True, it’s finally PSB that’s under fire, with Congress party thrust ‘independent directors’ slugging it out with the bank’s chairman R.P. Singh, trading charges in public. The independent directors, two of whom are likely to get marching orders anytime now with another three following suit, claim the bank’s management led by Singh is underselling the bank. Singh in an open press conference yesterday showed how these ‘independent’ directors are interfering in the day-to-day functioning of the bank and are currying favours for their political masters, colleagues, sympathisers. On the other hand, perhaps they’re only in the self-gratification mode. Truth is on its way out and we are tracking the story.

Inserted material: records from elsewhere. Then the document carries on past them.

Lemma bool_filter_sublist {A} (f : A -> bool) (l : list A) :
  List.filter f l `sublist_of` l.
Proof.
  induction l as [| x l IH]; simpl; [constructor | ].
  destruct (f x); [apply sublist_skip | apply sublist_cons]; exact IH.
Qed.

Lemma create_punishment_invariant user_id level sd ed cd rr du active reason s :
  table_invariant s ->
  table_invariant
    (snd (Sqlite.create_punishment user_id level sd ed cd rr du active reason s)).
Proof.
  intros Hinv. unfold Sqlite.create_punishment, bind, ret.
  match goal with |- context [Sqlite.insert_punishment ?row s] =>
    pose proof (insert_punishment_invariant row s Hinv) as Hi;
    destruct (Sqlite.insert_punishment row s) as [[i | e] s1] end;
    exact Hi.
Qed.

Lemma add_punishment_invariant p s :
  table_invariant s -> table_invariant (snd (Sqlite.add_punishment p s)).
Proof.
  intros Hinv. unfold Sqlite.add_punishment, bind, get_state, put_state, ret.
  pose proof (deactivate_invariant (UserPunishment.user_id p) None s Hinv) as H1.
  set (s1 := Sqlite.set_punishments _ _ s) in *.
  pose proof (insert_punishment_invariant p s1 H1) as H2.
  destruct (Sqlite.insert_punishment p s1) as [[i | e] s2]; exact H2.
Qed.

Lemma update_punishment_invariant p s :
  table_invariant s -> table_invariant (snd (SqliteAdmin.update_punishment p s)).
Proof.
  intros Hinv. unfold SqliteAdmin.update_punishment.
  destruct (existsb _ _); [ | exact Hinv ].
  destruct (UserPunishment.reason p) as [r |] eqn:Er; [ | exact Hinv ].
  apply (map_rows_invariant _ s); [ | | exact Hinv ].
  - intros q. destruct (SqliteAdmin.has_id _ q); reflexivity.
  - intros q Hq. destruct (SqliteAdmin.has_id _ q); simpl;
      [rewrite Er; eauto | exact Hq].
Qed.

Lemma remove_user_punishments_invariant user_id s :
  table_invariant s ->
  table_invariant (snd (SqliteAdmin.remove_user_punishments user_id s)).
Proof.
  intros [Hnd Hall]. split; simpl.
  - refine (sublist_NoDup _ _ Hnd _).
    apply (fmap_sublist UserPunishment.id). apply bool_filter_sublist.
  - apply Forall_forall. intros q Hq.
    apply list_elem_of_In, filter_In in Hq as [Hq _].
    rewrite Forall_forall in Hall. apply Hall. apply list_elem_of_In. exact Hq.
Qed.

Lemma create_punishment_fresh user_id level sd ed cd rr du active reason s p s' :
  Sqlite.create_punishment user_id level sd ed cd rr du active reason s
  = (Ok p, s') ->
  Sqlite.punishments_seq s < UserPunishment.id p
  /\ Forall (fun q => UserPunishment.id q < UserPunishment.id p)
       (Sqlite.punishments s).
Proof.
  intros H.
  unfold Sqlite.create_punishment, bind, ret, Sqlite.insert_punishment in H.
  destruct reason as [r |]; simpl in H; inversion H; subst. simpl.
  apply next_autoincrement_fresh.
Qed.

(** X5: The guarantees of the schema (distinct ids, a reason in every row, no
    id above the sequence) hold of the empty store and are kept by every
    operation that writes punishments, whether it returns or raises; and
    the id a created punishment gets lies above the sequence, so an id is
    never given twice, not even after rows were deleted. *)
Theorem punishments_table_invariant :
  table_invariant Sqlite.empty
  /\ forall s : Sqlite.Store,
       table_invariant s ->
       (forall user_id level sd ed cd rr du active reason,
           table_invariant
             (snd (Sqlite.create_punishment user_id level sd ed cd rr du
                     active reason s)))
       /\ (forall p, table_invariant (snd (Sqlite.add_punishment p s)))
       /\ (forall user_id reason,
              table_invariant (snd (Sqlite.deactivate_punishment user_id reason s)))
       /\ (forall p, table_invariant (snd (SqliteAdmin.update_punishment p s)))
       /\ (forall user_id,
              table_invariant (snd (SqliteAdmin.remove_user_punishments user_id s)))
       /\ (forall user_id level sd ed cd rr du active reason p s',
              Sqlite.create_punishment user_id level sd ed cd rr du active
                reason s = (Ok p, s') ->
              Sqlite.punishments_seq s < UserPunishment.id p
              /\ Forall (fun q => UserPunishment.id q < UserPunishment.id p)
                   (Sqlite.punishments s)).
Proof.
  split; [split; simpl; constructor | ].
  intros s Hinv.
  split; [intros; apply create_punishment_invariant; exact Hinv | ].
  split; [intros; apply add_punishment_invariant; exact Hinv | ].
  split; [intros; apply deactivate_invariant; exact Hinv | ].
  split; [intros; apply update_punishment_invariant; exact Hinv | ].
  split; [intros; apply remove_user_punishments_invariant; exact Hinv | ].
  intros. eapply create_punishment_fresh. eassumption.
Qed.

Ironically, this is happening at a time when corporate governance is getting to be more than a fashion statement, and the ongoing debate is moving from the brute numerical strength of the independent directors to their quality, independence and what they are expected to do. Yesterday, Premchand Gupta, minister for corporate affairs, said the strength of independent directors on a company’s board should be 33 per cent, clashing with Securities and Exchange Board of India’s Clause 49 norms, which say the number should be half if the company has an executive chairman (for a company with a non-executive chairman, the required strength is 33 per cent). But what can these statistics do when the very independence of directors is being questioned? How independent will a political nominee be (and we’re not even raising competency issues like knowledge or experience in banking — one of the independent worthies on the PSB board is a matriculate)?